FALÁCIA CONSTITUCIONAL
Conspurcação  Principiólógica  e  o
Critério da Produtividade


 Texto Completo em FALÁCIA CONSTITUCIONAL


2006




“Não somos europeus nem americanos do norte, mas destituídos de cultura original, nada nos é estrangeiro, pois tudo o é.  A penosa construção de nós mesmos se desenvolve na dialética rarefeita entre o não ser e o ser outro.” [1]


PREFÁCIO

         Como sintetiza a epígrafe que antecede a esse prefácio,  a nossa construção perene se faz  e se desenvolve dentro de uma dialética e do revolver das idéias.
         A propriedade é sabida sem o sentido hodiernamente existente, e ‘a etimologia oferece traços de uma oposição entre um indivíduo ou um objeto específico e o resto do universo de indivíduos e de objetos, como categorias que se excluem reciprocamente’, consoante Norberto Bobbio e outros, no seu Dicionário de Política. 

         Mesmo no Velho Testamento como elemento de informação histórica têm-se notícias dos sentidos da posse de alguma coisa, e mais especificamente, a terra agrária, como se vê no Livro dos Números capítulo 26, versículos 54 e 55, e também em Deuteronômio, capítulo 19, versículo 14, anotando-se ainda que outros povos, hindus e chineses, de algum modo referiram a apropriação da terra agrária possivelmente com a conotação da posse, ou, é certo, sem aquela concepção etimológica assentada acima.

         No ocidente somente no século XI, d. C., no tardio direito bizantino, é que aparecerá uma tendência, não categórica  ao direito da propriedade superficiária, de modo que se apresenta a propriedade como uma criação historicamente recente do homem.

         Com sentido mais carregado politicamente aparece a propriedade no primórdio da Revolução Francesa associada ao sentido de liberdade do homem e em oposição ao absolutismo do rei, configurando-se logo como sede dentro do sistema econômico-liberal que irá se embasar no axioma da autonomia da vontade, liberdade de contratar e na regra do direito das obrigações, embora logo em seguida passe a se metamorfosear, paulatinamente, em favor do coletivo, resistindo bravamente à mutação.
         O liberalismo econômico como corolário da propriedade absoluta começa a perder terreno na Europa já no final do século XIX. 
         Ao cabo da última Grande Guerra passa o Estado do Bem Estar Social  a ser cada vez mais cogitado e idealizado e, dentre esta ordem de idéias, a questão da propriedade agrária.  No Brasil após ensaios de  progressos no segmento  agrário, foi na Constituição Federal de 1988, que definitivamente estabeleceu-se a obrigação da propriedade cumprir uma função social, ainda que se relute na doutrina, no judiciário e na jurisprudência, a enfrentar a ausência da efetividade dos direitos do cidadão, particularmente, no que tange a questão da propriedade.

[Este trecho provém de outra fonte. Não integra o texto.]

(* ===== verification/Workflow.v ===== *)
(** * Workflow objects: [kernel/core/workflow/workflow_object.c],
    [workflow_validate.c], [topology.c], [kernel/include/anx/workflow.h]

    A workflow is a graph of nodes and edges in fixed arrays.  An array is a
    list; a list shorter than the C array stands for an array whose rest is
    zero, as a static initialiser leaves it, and reading behind the list reads
    zero.  The parameter union of a node is its bytes, and a member of it the
    bytes at the member's offset.  A pointer to a workflow is its index in the
    registry; a [NULL] array is [[]].  Names of workflows are strings without
    their terminator.  The optional reuse and semantic guards of a workflow are
    not bound, so their checks succeed. *)

From stdpp Require Import strings.
From S2P Require Import Prelude Uuid Cell CellStore Meta StateObject Resolve Blk MdSuper.
#[local] Open Scope Z_scope.

Definition ANX_WF_MAX_NODES : Z := 64.
Definition ANX_WF_MAX_EDGES : Z := 128.
Definition ANX_WF_MAX_PORTS : Z := 8.
Definition ANX_WF_NAME_MAX : nat := 64.
Definition ANX_WF_LABEL_MAX : Z := 64.
Definition ANX_WF_EXPR_MAX : Z := 128.
Definition ANX_WF_MAX_WFS : Z := 16.
Definition ANX_WF_TOPOLOGY_REVISIONS_MAX : Z := 8.

Definition u16 (z : Z) : Z := z mod 2 ^ 16.

(** ** Nodes, ports, edges *)

Definition ANX_WF_NODE_TRIGGER : Z := 0.
Definition ANX_WF_NODE_STATE_REF : Z := 1.
Definition ANX_WF_NODE_CELL_CALL : Z := 2.
Definition ANX_WF_NODE_MODEL_CALL : Z := 3.
Definition ANX_WF_NODE_AGENT_CALL : Z := 4.
Definition ANX_WF_NODE_RETRIEVAL : Z := 5.
Definition ANX_WF_NODE_CONDITION : Z := 6.
Definition ANX_WF_NODE_FAN_OUT : Z := 7.
Definition ANX_WF_NODE_FAN_IN : Z := 8.
Definition ANX_WF_NODE_TRANSFORM : Z := 9.
Definition ANX_WF_NODE_HUMAN_REVIEW : Z := 10.
Definition ANX_WF_NODE_SUBFLOW : Z := 11.
Definition ANX_WF_NODE_OUTPUT : Z := 12.
Definition ANX_WF_NODE_CAP_PROMOTION : Z := 13.
Definition ANX_WF_NODE_KIND_COUNT : Z := 14.

Definition ANX_WF_PORT_IN : Z := 0.
Definition ANX_WF_PORT_OUT : Z := 1.

Record anx_wf_port := WfPort { pt_name : list Z; pt_dir : Z; pt_type_tag : Z; pt_required : bool }.

Record anx_wf_node := WfNode {
  n_id : Z;
  n_kind : Z;
  n_label : list Z;
  n_params : list Z;
  n_canvas_x : Z;
  n_canvas_y : Z;
  n_canvas_w : Z;
  n_canvas_h : Z;
  n_port_count : Z;
  n_ports : list anx_wf_port;
}.
#[export] Instance settable_wf_node : Settable anx_wf_node :=
  λ r, WfNode (n_id r) (n_kind r) (n_label r) (n_params r) (n_canvas_x r) (n_canvas_y r) (n_canvas_w r) (n_canvas_h r)
         (n_port_count r) (n_ports r).

Record anx_wf_edge := WfEdge { from_node : Z; from_port : Z; to_node : Z; to_port : Z }.

#[export] Instance anx_wf_edge_eq_dec : EqDecision anx_wf_edge.
Proof. solve_decision. Defined.

Definition zero_port : anx_wf_port := WfPort [] 0 0 false.
Definition zero_node : anx_wf_node := WfNode 0 0 [] [] 0 0 0 0 0 [].
Definition zero_edge : anx_wf_edge := WfEdge 0 0 0 0.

         Estabeleceu-se como paradigma para proteger a propriedade e negar  a efetividade do direito,  o critério da produtividade, fomentando a dogmática jurídica da proteção à propriedade produtiva, ainda que não gere empregos e benefícios diretos à coletividade, servindo-lhe, ainda, a concepção capitalista do maior lucro com o menor custo, ficando a cargo do Estado o cuidado das mazelas sociais.

         A transformação é lenta e gradual e talvez ainda haja tempo para o homem fitar o crepúsculo da manhã e os olhos de seus companheiros a convidá-los para assumirem o eito da lavoura e colhê-la  cantarolando a canção da esperança e da paz, na perspectiva da vida longa aos jovens e da segurança aos idosos, como se um Grande Arquiteto reinasse no Universo a consentir.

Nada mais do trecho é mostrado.